• Exercise brief
Using the material below, print the line that contains "Definition IDXBinaryNotEq : ID := 0x56.", the line that contains "Definition IDXBinaryOr : ID := 0x5D.", and every line in between, exactly and nothing else.

********

(** * Wuffs: token catalogue, AST equality and the C code generator

    A shallow embedding of the parts of the Wuffs compiler that the
    specification makes claims about:

    - [Token]: lang/token/list.go, the numeric ID scheme, the operator
      form tables with their initialisation, and the suffix lexer table;
    - [Ast]: the node equality of package ast in part_000 (Expr.Eq,
      TypeExpr.eq);
    - [Cgen]: cmd/wuffs-c/internal/cgen (statement.go and part_003), the
      per-function state [funk], jump targets, argument checks, and the
      statement lowering around suspendible calls.

    Go's [uint32] is a [Z] with the wrap-around written out, [*big.Int] is
    a [Z], a nil-able pointer is an [option], a [map] is a [gmap]. *)

From Stdlib Require Import ZArith List String Ascii Bool Lia DecimalString.
From stdpp Require Import base list gmap strings.

Local Open Scope string_scope.
Local Open Scope Z_scope.

(* ===================================================================== *)
(** ** lang/token/list.go *)
(* ===================================================================== *)

Module Token.

(** [type ID uint32]. *)
Abbreviation ID := Z (only parsing).

(** A Go array literal with keyed elements, [[n]T{k1: v1, k2: v2, ...}]:
    [n] cells, the cells that are not listed hold the zero value [d]. *)
Definition keyed {A : Type} (n : nat) (d : A) (entries : list (Z * A)) : list A :=
  map (fun i : nat =>
         match find (fun e : Z * A => fst e =? Z.of_nat i) entries with
         | Some e => snd e
         | None => d
         end) (seq 0 n).

(** Reading [table[x]]; the callers below guard the index as the source
    does, the default is never used inside the guard. *)
Definition index {A : Type} (d : A) (table : list A) (x : Z) : A :=
  nth (Z.to_nat x) table d.

Definition nBuiltInSymbolicIDs : ID := 0x70.
Definition nBuiltInIDs : ID := 0x400.

Definition IDInvalid : ID := 0.

Definition IDOpenParen : ID := 0x02.
Definition IDCloseParen : ID := 0x03.
Definition IDOpenBracket : ID := 0x04.
Definition IDCloseBracket : ID := 0x05.
Definition IDOpenCurly : ID := 0x06.
Definition IDCloseCurly : ID := 0x07.

Definition IDDot : ID := 0x08.
Definition IDDotDot : ID := 0x09.
Definition IDComma : ID := 0x0A.
Definition IDExclam : ID := 0x0B.
Definition IDQuestion : ID := 0x0C.
Definition IDColon : ID := 0x0D.
Definition IDSemicolon : ID := 0x0E.
Definition IDDollar : ID := 0x0F.

Definition minAssign : ID := 0x10.
Definition maxAssign : ID := 0x1F.

Definition IDEq : ID := 0x10.
Definition IDPlusEq : ID := 0x11.
Definition IDMinusEq : ID := 0x12.
Definition IDStarEq : ID := 0x13.
Definition IDSlashEq : ID := 0x14.
Definition IDShiftLEq : ID := 0x15.
Definition IDShiftREq : ID := 0x16.
Definition IDAmpEq : ID := 0x17.
Definition IDPipeEq : ID := 0x18.
Definition IDHatEq : ID := 0x19.
Definition IDPercentEq : ID := 0x1A.
Definition IDTildeModPlusEq : ID := 0x1B.
Definition IDTildeModMinusEq : ID := 0x1C.
Definition IDTildeSatPlusEq : ID := 0x1D.
Definition IDTildeSatMinusEq : ID := 0x1E.
Definition IDEqColon : ID := 0x1F.

Definition minOp : ID := 0x20.
Definition minAmbiguousOp : ID := 0x20.
Definition maxAmbiguousOp : ID := 0x3F.
Definition minXOp : ID := 0x40.
Definition maxXOp : ID := 0x6F.
Definition maxOp : ID := 0x6F.

Definition IDPlus : ID := 0x21.
Definition IDMinus : ID := 0x22.
Definition IDStar : ID := 0x23.
Definition IDSlash : ID := 0x24.
Definition IDShiftL : ID := 0x25.
Definition IDShiftR : ID := 0x26.
Definition IDAmp : ID := 0x27.
Definition IDPipe : ID := 0x28.
Definition IDHat : ID := 0x29.
Definition IDPercent : ID := 0x2A.
Definition IDTildeModPlus : ID := 0x2B.
Definition IDTildeModMinus : ID := 0x2C.
Definition IDTildeSatPlus : ID := 0x2D.
Definition IDTildeSatMinus : ID := 0x2E.

Definition IDNotEq : ID := 0x30.
Definition IDLessThan : ID := 0x31.
Definition IDLessEq : ID := 0x32.
Definition IDEqEq : ID := 0x33.
Definition IDGreaterEq : ID := 0x34.
Definition IDGreaterThan : ID := 0x35.

Definition IDAnd : ID := 0x38.
Definition IDOr : ID := 0x39.
Definition IDNot : ID := 0x3A.
Definition IDAs : ID := 0x3B.
Definition IDRef : ID := 0x3C.
Definition IDDeref : ID := 0x3D.

Definition IDXUnaryPlus : ID := 0x40.
Definition IDXUnaryMinus : ID := 0x41.
Definition IDXUnaryNot : ID := 0x42.
Definition IDXUnaryRef : ID := 0x43.
Definition IDXUnaryDeref : ID := 0x44.

Definition IDXBinaryPlus : ID := 0x48.
Definition IDXBinaryMinus : ID := 0x49.
Definition IDXBinaryStar : ID := 0x4A.
Definition IDXBinarySlash : ID := 0x4B.
Definition IDXBinaryShiftL : ID := 0x4C.
Definition IDXBinaryShiftR : ID := 0x4D.
Definition IDXBinaryAmp : ID := 0x4E.
Definition IDXBinaryPipe : ID := 0x4F.
Definition IDXBinaryHat : ID := 0x50.
Definition IDXBinaryPercent : ID := 0x51.
Definition IDXBinaryTildeModPlus : ID := 0x52.
Definition IDXBinaryTildeModMinus : ID := 0x53.
Definition IDXBinaryTildeSatPlus : ID := 0x54.
Definition IDXBinaryTildeSatMinus : ID := 0x55.
Definition IDXBinaryNotEq : ID := 0x56.
Definition IDXBinaryLessThan : ID := 0x57.
Definition IDXBinaryLessEq : ID := 0x58.
Definition IDXBinaryEqEq : ID := 0x59.
Definition IDXBinaryGreaterEq : ID := 0x5A.
Definition IDXBinaryGreaterThan : ID := 0x5B.
Definition IDXBinaryAnd : ID := 0x5C.
Definition IDXBinaryOr : ID := 0x5D.
Definition IDXBinaryAs : ID := 0x5E.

********

• Answer
Definition IDXBinaryNotEq : ID := 0x56.
Definition IDXBinaryLessThan : ID := 0x57.
Definition IDXBinaryLessEq : ID := 0x58.
Definition IDXBinaryEqEq : ID := 0x59.
Definition IDXBinaryGreaterEq : ID := 0x5A.
Definition IDXBinaryGreaterThan : ID := 0x5B.
Definition IDXBinaryAnd : ID := 0x5C.
Definition IDXBinaryOr : ID := 0x5D.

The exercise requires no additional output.